Beyond the prospects of this particular gene therapy, the Phase I clinical trial is one of the earliest studies to test intrathecal administration of a gene therapy and the NEJM paper contains valuable insights for future programs, according to Flotte. This delivery method could be applied in other central nervous system (CNS) disorders in which target cells are too deep to reach with the more standard intravenous infusions.
In a postmortem analysis of one patient, researchers identified vector biodistribution in the spinal cord, but it was lower than expected in regions of the brain. "There are several key features and results of this trial that may be instructive for other teams pursuing [intrathecal] delivery for other progressive CNS diseases," he wrote.

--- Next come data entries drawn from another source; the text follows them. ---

Definition lists h σ : Prop :=
  (∀ hd xs, σ !! hd = Some xs → is_list h hd xs) ∧
  (∀ hd1 hd2 xs1 xs2, σ !! hd1 = Some xs1 → σ !! hd2 = Some xs2 → hd1 ≠ hd2 →
     (hd1 :: xs1) ## (hd2 :: xs2)).

(** What the operations do to the family. *)
Definition rm e xs : list K := filter (λ x, x ≠ e) xs.
Definition unlink e σ : family := <[e := []]> (rm e <$> σ).
Definition link_head hd e σ : family :=
  alter (λ xs, e :: xs) hd (delete e σ).
Definition link_tail hd e σ : family :=
  alter (λ xs, xs ++ [e]) hd (delete e σ).

(** [e] hangs on the list of [hd]; [e] hangs on some list or on none. *)
Definition on_list σ e hd : Prop := ∃ xs, σ !! hd = Some xs ∧ e ∈ xs.
Definition linked_or_loose σ e : Prop := (∃ hd, on_list σ e hd) ∨ σ !! e = Some [].

Lemma rm_notin e xs : e ∉ xs → rm e xs = xs.
Proof.
  induction xs as [|x xs IH]; intros He; [done|]. unfold rm. rewrite filter_cons_True by set_solver.
  f_equal. apply IH. set_solver.
Qed.

Lemma rm_mid e xs ys : NoDup (xs ++ e :: ys) → rm e (xs ++ e :: ys) = xs ++ ys.
Proof.
  intros (Hx & Hxy & Hy)%NoDup_app. apply NoDup_cons in Hy as [Hey Hy].
  unfold rm. rewrite filter_app, filter_cons_False by auto.
  fold (rm e xs) (rm e ys). rewrite !rm_notin; [done | done | set_solver].
Qed.

Lemma rm_sub e xs x : x ∈ rm e xs → x ∈ xs ∧ x ≠ e.
Proof. unfold rm. rewrite list_elem_of_filter. tauto. Qed.

Lemma lists_unique h σ e hd1 hd2 xs1 xs2 :
  lists h σ → σ !! hd1 = Some xs1 → σ !! hd2 = Some xs2 →
  e ∈ hd1 :: xs1 → e ∈ hd2 :: xs2 → hd1 = hd2.
Proof.
  intros [_ Hd] H1 H2 He1 He2. destruct (decide (hd1 = hd2)) as [|Hne]; [done|].
  specialize (Hd _ _ _ _ H1 H2 Hne). set_solver.
Qed.

Lemma unlink_loose h σ e : lists h σ → σ !! e = Some [] → unlink e σ = σ.
Proof.
  intros Hl He. apply map_eq. intros hd. unfold unlink.
  destruct (decide (hd = e)) as [->|Hne]; [by rewrite lookup_insert_eq|].
  rewrite lookup_insert_ne, lookup_fmap by done.
  destruct (σ !! hd) as [xs|] eqn:Ehd; simpl; [|done]. f_equal. apply rm_notin.
  intros ?. apply Hne. eapply (lists_unique h σ e); set_solver.
Qed.

Lemma unlink_lookup_on h σ e hd xs ys :
  lists h σ → σ !! hd = Some (xs ++ e :: ys) →
  e ≠ hd ∧ σ !! e = None ∧ unlink e σ = <[e := []]> (<[hd := xs ++ ys]> σ).
Proof.
  intros Hl Hhd.
  assert (e ≠ hd).
  { destruct Hl as [Hl _]. destruct (Hl _ _ Hhd) as [[? _]%NoDup_cons _]. set_solver. }
  assert (σ !! e = None).
  { destruct (σ !! e) as [zs|] eqn:Ee; [|done]. exfalso. apply (not_eq_sym H0).
    apply (lists_unique h σ e _ _ _ _ Hl Hhd Ee); set_solver. }
  split_and!; [done..|]. unfold unlink. f_equal. apply map_eq. intros k.
  rewrite lookup_fmap. destruct (decide (k = hd)) as [->|Hne].
  - rewrite Hhd, lookup_insert_eq. simpl. f_equal. apply rm_mid.
    destruct Hl as [Hl _]. by destruct (Hl _ _ Hhd) as [[_ ?]%NoDup_cons _].
  - rewrite lookup_insert_ne by done. destruct (σ !! k) as [zs|] eqn:Ek; [|done].
    simpl. f_equal. apply rm_notin. intros ?. apply Hne.
    apply (lists_unique h σ e _ _ _ _ Hl Ek Hhd); set_solver.
Qed.

Lemma lists_shrink h h' σ hd xs ys :
  lists h σ → σ !! hd = Some xs → is_list h' hd ys → (∀ x, x ∈ ys → x ∈ xs) →
  (∀ q, q ∉ hd :: xs → h' !! q = h !! q) → lists h' (<[hd := ys]> σ).
Proof.
  intros [Hl Hdj] Hhd Hl' Hys Hf. split.
  - intros k zs. rewrite lookup_insert_Some. intros [[<- <-]|[? Hk]]; [done|].
    eapply is_list_frame, Hl; [|done]. intros p Hp. apply Hf.
    specialize (Hdj _ _ _ _ Hk Hhd ltac:(done)). set_solver.
  - intros k1 k2 z1 z2. rewrite !lookup_insert_Some.
    intros [[<- <-]|[? Hk1]] [[<- <-]|[? Hk2]] Hk; [done| | |by eapply Hdj].
    + specialize (Hdj _ _ _ _ Hhd Hk2 Hk). set_solver.
    + specialize (Hdj _ _ _ _ Hk1 Hhd Hk). set_solver.
Qed.
(* ===== verification/Pid.v ===== *)
(** * Bit operations and the identifier allocator
      ([Kernel/bitops.c], [Kernel/pid.c])

    Identifiers (process, thread, file descriptor, timer, frame ids) are handed
    out from a bit map: a set bit is a free identifier.  The bit operations are
    the x86 instructions of the inline assembly, on an array of 32-bit words; a
    bit offset reaches the word [nr >> 5] away from the address, as [bts] with a
    register offset does.  The class [IdAlloc] is what the rest of the kernel
    relies on. *)

From S2P Require Import Prelude.

(** ** Bit operations on an array of 32-bit words

    An address is the array and a word index into it. *)

(** [btsl]/[btrl]/[btl] leave the old bit in CF, which [setc] stores. *)
Definition bit_word (nr addr : Z) : Z := addr + nr ≫ 5.
Definition bit_in_word (nr : Z) : Z := Z.land nr 31.

Definition set_bit (nr : Z) (m : list Z) (addr : Z) : outcome (Z * list Z) :=
  w ← deref (nthZ m (bit_word nr addr));
  Done (b2z (Z.testbit w (bit_in_word nr)),
        updZ m (bit_word nr addr) (Z.setbit w (bit_in_word nr))).

Definition get_bit (nr : Z) (m : list Z) (addr : Z) : outcome Z :=
  w ← deref (nthZ m (bit_word nr addr));
  Done (b2z (Z.testbit w (bit_in_word nr))).

Definition clear_bit (nr : Z) (m : list Z) (addr : Z) : outcome (Z * list Z) :=
  w ← deref (nthZ m (bit_word nr addr));
  Done (b2z (Z.testbit w (bit_in_word nr)),
        updZ m (bit_word nr addr) (Z.clearbit w (bit_in_word nr))).

(** The number of trailing zero bits of a positive number: the result of [bsf]
    on a word that is not 0. *)
Fixpoint ctz (p : positive) : Z :=
  match p with xO p => 1 + ctz p | _ => 0 end.

Lemma ctz_spec p :
  0 <= ctz p ∧ Z.testbit (Z.pos p) (ctz p) = true ∧
  ∀ j, 0 <= j < ctz p → Z.testbit (Z.pos p) j = false.
Proof.
  induction p as [p _|p (H0 & H1 & H2)|]; simpl ctz.
  - split_and!; [lia|done|lia].
  - rewrite Pos2Z.inj_xO. split_and!; [lia| |].
    + rewrite (Z.add_comm 1), Z.add_1_r, Z.testbit_even_succ by lia. done.
    + intros j Hj. destruct (decide (j = 0)) as [->|]; [apply Z.testbit_even_0|].
      replace j with (Z.succ (j - 1)) by lia. rewrite Z.testbit_even_succ by lia.
      apply H2. lia.
  - split_and!; [lia|done|lia].
Qed.

Section pid.
(** What [bsf] leaves in its destination when the source is 0.  The processor
    manuals leave it undefined; the C code expects the value it put there,
    [-1]. *)
Context (bsf0 : Z).

Definition bsfl (w : Z) : Z := match w with Z.pos p => ctz p | _ => bsf0 end.

(** The NULL test of [__find_first_bit]: [addr = None] is the NULL pointer. *)
Definition __find_first_bit (m : list Z) (addr : option Z) : outcome Z :=
  match addr with
  | None => Done (-1)
  | Some a => w ← deref (nthZ m a); Done (bsfl w)
  end.

Definition find_first_bit (m : list Z) (addr offset : Z) : outcome Z :=
  __find_first_bit m (Some (addr + offset)).

(** ** Identifier maps *)

(** [struct kid_object]; [kid_map] is the array the pointer designates. *)
Record kid_object : Type := mk_kid { kid_map : list Z; offset : Z; size : Z }.

Definition BITS_PER_LONG := 32.
Definition BITS_PER_LONG_SHIFT := 5.
Definition PAGE_SIZE := 4096.

(** [memset(map, 0xFF, size)] on a fresh area, seen as words. *)
Definition full_map (bytes : Z) : list Z :=
  replicate (Z.to_nat (bytes / 4)) (2 ^ 32 - 1).

Definition kernel_id_map_init (sz : Z) : kid_object :=
  if sz <? PAGE_SIZE then mk_kid (full_map sz) 0 sz
  else mk_kid (full_map PAGE_SIZE) 0 PAGE_SIZE.

(** The step "go to the next word, back to 0 after the last one". *)
Definition next_word (obj : kid_object) : Z :=
  let o := u32 (offset obj + 1) in
  if o =? size obj / 4 then 0 else o.

(** The [goto AGAIN] loop of [get_unused_id]. *)
Fixpoint get_unused_id_loop (fuel : nat) (obj : kid_object) : outcome (Z * kid_object) :=
  match fuel with
  | O => Fail Diverge
  | S fuel =>
      index ← find_first_bit (kid_map obj) 0 (offset obj);
      if index =? -1 then
        get_unused_id_loop fuel (mk_kid (kid_map obj) (next_word obj) (size obj))
      else
        '(_, m) ← clear_bit index (kid_map obj) (offset obj);
        let retval := s32 (offset obj * BITS_PER_LONG + index) in
        let o := if index =? 31 then next_word obj else offset obj in
        Done (retval, mk_kid m o (size obj))
  end.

Researchers developing the GAN gene therapy, meanwhile, are assessing next steps and are hoping to expand the clinical trial to test if the gene therapy can prevent degeneration before it happens in children as young as 2 years of age. Investigators may also enroll patients with a milder form of GAN, Bönnemann said.
"Even though we saw signals for efficacy … we don't think that we have seen the full impact of possible benefit yet," Bönnemann said. "As with any neurodegenerative disease, time is of the essence. … A nerve that is diseased beyond the point of return cannot be recovered and is lost. Hence, the importance of early intervention."
However, the research team would need a commercial partner to garner regulatory approval and market it to patients outside of research studies, he said, since the NIH doesn't commercialize treatments on its own. He's hopeful that investigators will be able to find a partner for registrational activities if the program progresses to that point.
Gray, too, would like to see an industry partner sign on to this gene therapy program, but he acknowledged that it's challenging to commercialize rare disease treatments. Sponsors must draw from a limited patient population when proving safety and efficacy of these treatments in clinical trials, and, if approved, companies can only recoup their R&D investment and make profits by selling their drugs to a small number of patients.
"There's just not a lot of patients," Gray said. "It makes for a tough business model."